Quantum Theory is really about waves of possibilities.  A particle is described by a wave function as being in many possible places at the same time.  When the particle is observed, its wave function "collapses" with definite attributes, including the location it occupies, but such attributes cannot be foreseen until they actually collapse.  In other words, the observer can only observe a quantum system after having interfered with it.

Von Neumann highlighted an inconsistency in the standard interpretation of Quantum Theory: the objects to be observed are treated as quantum objects (or waves), while the objects that observe (the instruments) are classical objects, with a shape, a position and no wave.  The "measurer" is a natural object as much as the "measured", but we grant it immunity from Quantum Theory. Von Neumann objected to dividing the world into two parts that behaved differently. Quantum Theory unequivocally states that everything is a quantum system, no matter how small or big it is.

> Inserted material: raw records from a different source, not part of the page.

(** After enough fuel the first [n] passes of the recovery loop are
    behind: each a failed attempt and its delay. *)
Lemma recovery_iterations (n : nat) (w : world) :
  exists F e,
    recovery_trace n e /\
    forall m fuel, (F <= fuel)%nat ->
      @loop_n unit unit (fun _ : unit => recovery_iteration hw ;; continue tt)
              (n + m) tt fuel w
      = loop_n (fun _ : unit => recovery_iteration hw ;; continue tt)
               m tt fuel (advance e w).
Proof.
  induction n as [|n IH].
  - exists 0%nat, []. split; [constructor|]. reflexivity.
  - destruct IH as (F & e & Htr & Heq).
    destruct (terminates_recovery_iteration (advance e w))
      as (F' & u & w1 & (es & ed & -> & Ha & Hd) & R).
    exists (Nat.max F F'), (ed ++ es ++ e). split; [now constructor|].
    intros m fuel Hf.
    replace (Datatypes.S n + m)%nat with (n + Datatypes.S m)%nat by lia.
    rewrite Heq by lia. cbn [loop_n]. unfold bind at 1.
    rewrite R by lia. cbn [continue ret].
    rewrite <- advance_app, <- app_assoc. reflexivity.
Qed.


Lemma n_timer_advance_output (e : list event) (w : world) :
  output_only e -> n_timer (advance e w) = n_timer w.
Proof.
  induction 1 as [|ev e Hev _ IH]; [reflexivity|].
  cbn [advance fold_right log n_timer]. fold (advance e w). rewrite IH.
  destruct ev as [[] v|[] v|]; cbn in Hev; try contradiction; lia.
Qed.

Lemma terminates_putc_timer (c : Z) (w : world) :
  terminates (uart_putc hw c) w (fun _ w' => n_timer w' = n_timer w).
Proof.
  eapply terminates_conseq;
    [apply (terminates_hoare _ _ _ _ (total_uart_putc tx_ok c w)
              (io_uart_putc_output c))|].
  cbv beta. intros u w' [_ (e & -> & Ho)]. now apply n_timer_advance_output.
Qed.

On the other hand, if everything is a quantum system regulated by a wave of possibilities, what makes it collapse? Von Neumann was led again to postulate that something "different" from a quantum system has the power to cause such a collapse, and that something had to be human consciousness. Nothing in the world is real unless perceived by a mind, as the British philosopher Berkeley had argued centuries before Von Neumann.

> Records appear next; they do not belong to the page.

(** X23. After a submission that is not blank, the identifier of the
    loading message being new, the input is empty, the interval is
    stopped, and the conversation is the previous one, the trimmed text
    as a user message, and then at most one message: the notice of
    failure when the request throws, the reply when there is one. *)
Theorem handleSubmit_conversation (userSub : option string) (amb : Ambient)
    (c : Chat) (ctx : State) :
  allWhiteSpace (message c) = false ->
  ~ In (uuid_loading amb) (map id (messages c)) ->
  uuid_loading amb <> uuid_user amb ->
  let c' := fst (fst (handleSubmit userSub amb c ctx)) in
  let mine := {| id := uuid_user amb; text := Js.trim (message c);
                 timestamp := now_user amb; role := Some user |} in
  let payload := {| p_text := Js.trim (message c); p_location := geo amb;
                    p_user_id := userSub |} in
  message c' = ""
  /\ ticking c' = false
  /\ exists tail,
       messages c' = messages c ++ mine :: tail
       /\ (server amb payload = Threw ->
           tail = [{| id := uuid_reply amb;
                      text := "Failed to send message to server.";
                      timestamp := now_reply amb;
                      role := Some system |}])
       /\ (forall result,
              server amb payload = Answered result ->
              tail = if truthy (botReply result)
                     then [{| id := uuid_reply amb;
                              text := toText (botReply result);
                              timestamp := now_reply amb;
                              role := Some assistant |}]
                     else []).
Proof.
  intros Hb Hfresh Hu c' mine payload. subst c'.
  unfold handleSubmit. rewrite blank_message, Hb. fold payload.
  assert (forall t,
             withoutMessage (uuid_loading amb)
               (appendMessage (uuid_loading amb) (now_loading amb) t assistant
                  (appendMessage (uuid_user amb) (now_user amb)
                     (Js.trim (message c)) user (messages c)))
             = messages c ++ [mine])
    as Hclean.
  { intros t. unfold appendMessage.
    rewrite !withoutMessage_app, (withoutMessage_fresh _ _ Hfresh).
    unfold withoutMessage. cbn [filter id].
    destruct (String.eqb_spec (uuid_user amb) (uuid_loading amb)) as [E|_];
      [now exfalso; apply Hu|].
    rewrite String.eqb_refl. cbn [negb]. now rewrite app_nil_r. }
  destruct (ticks_keep (firings amb)
              (createLoadingMessage (uuid_loading amb) (now_loading amb)
                 (random amb)
                 (setMessage ""
                    (say (uuid_user amb) (now_user amb)
                         (Js.trim (message c)) user c))))
    as (Hm & Hs & _).
  destruct (server amb payload) as [|result] eqn:Es.
  - cbn [fst say removeLoadingMessage messages message ticking].
    rewrite Hm, Hs.
    cbn [createLoadingMessage setMessage say messages message].
    rewrite Hclean. split; [reflexivity|]. split; [reflexivity|].
    eexists. split.
    + unfold appendMessage. rewrite <- app_assoc. reflexivity.
    + split; [reflexivity | discriminate].
  - destruct (truthy (botReply result)) eqn:Et;
      cbn [fst say removeLoadingMessage messages message ticking];
      rewrite Hm, Hs;
      cbn [createLoadingMessage setMessage say messages message];
      rewrite Hclean; (split; [reflexivity|]); (split; [reflexivity|]);
      eexists; (split;
                [unfold appendMessage; rewrite <- ?app_assoc; reflexivity|]);
      (split; [discriminate|]); intros r [= <-]; now rewrite Et.
Qed.

Lemma handleSubmit_conversation_witness :
  message (fst (fst (handleSubmit None Walkthrough.unlocated Walkthrough.chat
                                  initial))) = ""
  /\ List.length
       (messages (fst (fst (handleSubmit None Walkthrough.unlocated
                                         Walkthrough.chat initial))))
     = 3%nat.
Proof.
  split; [|vm_compute; reflexivity].
  refine (proj1 (handleSubmit_conversation None Walkthrough.unlocated
                   Walkthrough.chat initial eq_refl _ _)).
  - cbn. intros [E|[]]. discriminate.
  - discriminate.
Defined.

(** *** The reply *)

Lemma append_nonempty (a b : string) (ch : ascii) :
  String.append a (String ch b) <> "".
Proof. destruct a; discriminate. Qed.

What if we built an instrument which is smaller than the system to be observed? What would be a quantum system: the smaller or the bigger, the measurer or the measured?

The range of uncertainty of a particle is measured by Max Planck's constant. Because Planck's constant is so small, big objects have a well-defined position and shape and everything. The features of small objects such as particles are instead highly uncertain. Therefore, large objects are granted an immunity from quantum laws that is based only on their size.